Data under study Start Marker
Lemma value_post_S fuel : object_post fuel -> array_post fuel -> value_post (S fuel).
Proof.
  intros HO HA p b st ctx v q b' st' Hp E. simpl in E.
  destruct (peek p) as [c| |] eqn:Ec; try done. pose proof (peek_bound _ _ Ec) as Hl.
  destruct (c =? 123); [|destruct (c =? 91); [|destruct (c =? 34)]].
  - destruct (enter p) as [p1| |] eqn:E1; try done. pose proof (enter_in_bounds _ _ Hp E1).
    apply enter_spec in E1 as [E1 _]. assert (Hl1 : jpos p1 < len (jbuf p1)) by (by rewrite E1).
    pose proof (adv1_moved p1 ltac:(done) Hl1). into_bounds.
    destruct (object_open (adv p1 1)) as [[more p2]| |] eqn:E2; try done.
    apply object_open_moved in E2; [|done]. into_bounds.
    destruct (if more then _ else _) as [[[p3 b1] st1]| |] eqn:E3; try done.
    assert (moved 0 p2 p3 /\ exists ks vs,
      st1 = mkStacks (st.(st_keys) ++ ks) (st.(st_values) ++ vs)) as (Hm3 & ks & vs & ->).
    { destruct more.
      - apply HO in E3 as (Hm3 & ks & vs & -> & _); [|done]. split; [|by exists ks, vs].
        apply (moved_weaken 1); [lia|done].
      - injection E3 as <- <- <-. split; [by apply moved_refl|]. exists [], [].
        rewrite !app_nil_r. by destruct st. }
    destruct (b_object b1 _ _) as [[v1 b2]| |]; try done. injection E as <- <- <- <-.
    cbn [st_keys st_values]. rewrite !take_app_length. split; [|by destruct st].
    eapply opened_moved; eauto. by apply (moved_trans 0 0 _ p2).
  - destruct (enter p) as [p1| |] eqn:E1; try done. pose proof (enter_in_bounds _ _ Hp E1).
    apply enter_spec in E1 as [E1 _]. assert (Hl1 : jpos p1 < len (jbuf p1)) by (by rewrite E1).
    pose proof (adv1_moved p1 ltac:(done) Hl1). into_bounds.
    pose proof (ws_moved (adv p1 1) ltac:(done)). into_bounds.
    destruct (peek (ws (adv p1 1))) as [d| |] eqn:Ed; try done.
    destruct (if d =? 93 then _ else _) as [[[p3 b1] st1]| |] eqn:E3; try done.
    assert (moved 0 (ws (adv p1 1)) p3 /\ exists vs,
      st1 = mkStacks st.(st_keys) (st.(st_values) ++ vs)) as (Hm3 & vs & ->).
    { destruct (d =? 93).
      - injection E3 as <- <- <-. split.
        + apply (moved_weaken 1); [lia|]. by eapply peek_moved.
        + exists []. rewrite app_nil_r. by destruct st.
      - apply HA in E3 as (Hm3 & vs & ->); [|done]. split; [|by exists vs].
        apply (moved_weaken 1); [lia|done]. }
    destruct (b_array b1 _) as [[v1 b2]| |]; try done. injection E as <- <- <- <-.
    cbn [st_keys st_values]. rewrite !take_app_length. split; [|by destruct st].
    eapply opened_moved; eauto. by apply (moved_trans 0 0 _ (ws (adv p1 1))).
  - destruct (string p) as [[s p1]| |] eqn:E1; try done. apply string_moved in E1; [|done].
    destruct (b_string b s) as [[v1 b1]| |]; try done. injection E as <- <- <- <-.
    split; [|done]. apply (moved_weaken 2); [lia|done].
  - assert (Hscalar : forall n (r : Res (V * B)) p1, moved n p p1 -> 1 <= n ->
      (let? (v, b) := r in Ok (v, p1, b, st)) = Ok (v, q, b', st') -> moved 1 p q /\ st' = st).
    { intros n r p1 Hm Hn E'. destruct r as [[v1 b1]| |]; try done. injection E' as <- <- <- <-.
      split; [|done]. apply (moved_weaken n); [lia|done]. }
    repeat match type of E with
      | (if ?c then _ else _) = _ => destruct c
      | match literal p ?w with _ => _ end = _ =>
          let E1 := fresh "E1" in destruct (literal p w) eqn:E1; try done;
          apply literal_moved in E1; [|done]; eapply Hscalar; [exact E1| |exact E]; unfold len; simpl; lia
      | match number_literal p with _ => _ end = _ =>
          let E1 := fresh "E1" in destruct (number_literal p) as [[? ?]| |] eqn:E1; try done;
          apply number_literal_moved in E1; [|done]; eapply Hscalar; [exact E1| |exact E]; lia
      | match number p with _ => _ end = _ =>
          let E1 := fresh "E1" in destruct (number p) as [[? ?]| |] eqn:E1; try done;
          apply number_moved in E1; [|done]; eapply Hscalar; [exact E1| |exact E]; lia
      end; done.
Qed.

Lemma parser_post fuel : value_post fuel /\ object_post fuel /\ array_post fuel.
Proof.
  induction fuel as [|fuel (HV & HO & HA)].
  - split_and!; intros p; intros; done.
  - split_and!; [by apply value_post_S|by apply object_post_S|by apply array_post_S].
Qed.

Lemma value_in_post fuel p (b : B) (st : Stacks V) (ctx : C) v q b' st' :
  in_bounds p -> value_in fuel p b st ctx = Ok (v, q, b', st') -> moved 1 p q /\ st' = st.
Proof. apply (parser_post fuel). Qed.

(** ** Termination *)

Context `{!BuilderTotal B V}.

Definition remaining (p : Parser) : Z := len p.(jbuf) - p.(jpos).

Definition value_ends (fuel : nat) : Prop := forall p (b : B) (st : Stacks V) (ctx : C),
  in_bounds p -> 2 * remaining p + 1 <= Z.of_nat fuel -> value_in fuel p b st ctx <> Fuel.
Definition object_ends (fuel : nat) : Prop := forall p (b : B) (st : Stacks V) (ctx : C) seen,
  in_bounds p -> 2 * remaining p + 2 <= Z.of_nat fuel -> object_loop fuel p b st ctx seen <> Fuel.
Definition array_ends (fuel : nat) : Prop := forall p (b : B) (st : Stacks V) (ctx : C),
  in_bounds p -> 2 * remaining p + 2 <= Z.of_nat fuel -> array_loop fuel p b st ctx <> Fuel.

Lemma object_ends_S fuel : value_ends fuel -> object_ends fuel -> object_ends (S fuel).
Proof.
  intros HV HO p b st ctx seen Hp Hf. simpl. pose proof (string_not_fuel p Hp).
  destruct (string p) as [[key p1]| |] eqn:E1; try done.
  apply string_moved in E1; [|done]. into_bounds.
  destruct (negb _); [done|]. pose proof (t_key b key).
  destruct (b_key b key) as [[k b1]| |]; try done. pose proof (colon_not_fuel p1).
  destruct (colon p1) as [p2| |] eqn:E2; try done. apply colon_moved in E2; [|done]. into_bounds.
  apply moved_remaining in E1, E2. unfold remaining in *. set (st1 := mkStacks _ _).
  pose proof (HV p2 b1 st1 (ctx_key ctx (cow_bytes key)) ltac:(done) ltac:(unfold remaining; lia)).
  destruct (value_in fuel p2 b1 st1 _) as [[[[v p3] b2] st2]| |] eqn:E3; try done.
  apply value_in_post in E3 as [Hm3 _]; [|done]. into_bounds. pose proof (object_next_not_fuel p3).
  destruct (object_next p3) as [[more p4]| |] eqn:E4; try done.
  apply object_next_moved in E4; [|done]. into_bounds.
  destruct more; [|done]. apply HO; [done|]. apply moved_remaining in Hm3, E4.
  unfold remaining. lia.
Qed.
Data under study End Marker
Task to carry out —
Look over the material and return every line where the word "intros" is found.

Result of the task —
  intros HO HA p b st ctx v q b' st' Hp E. simpl in E.
    { intros n r p1 Hm Hn E'. destruct r as [[v1 b1]| |]; try done. injection E' as <- <- <- <-.
  - split_and!; intros p; intros; done.
  intros HV HO p b st ctx seen Hp Hf. simpl. pose proof (string_not_fuel p Hp).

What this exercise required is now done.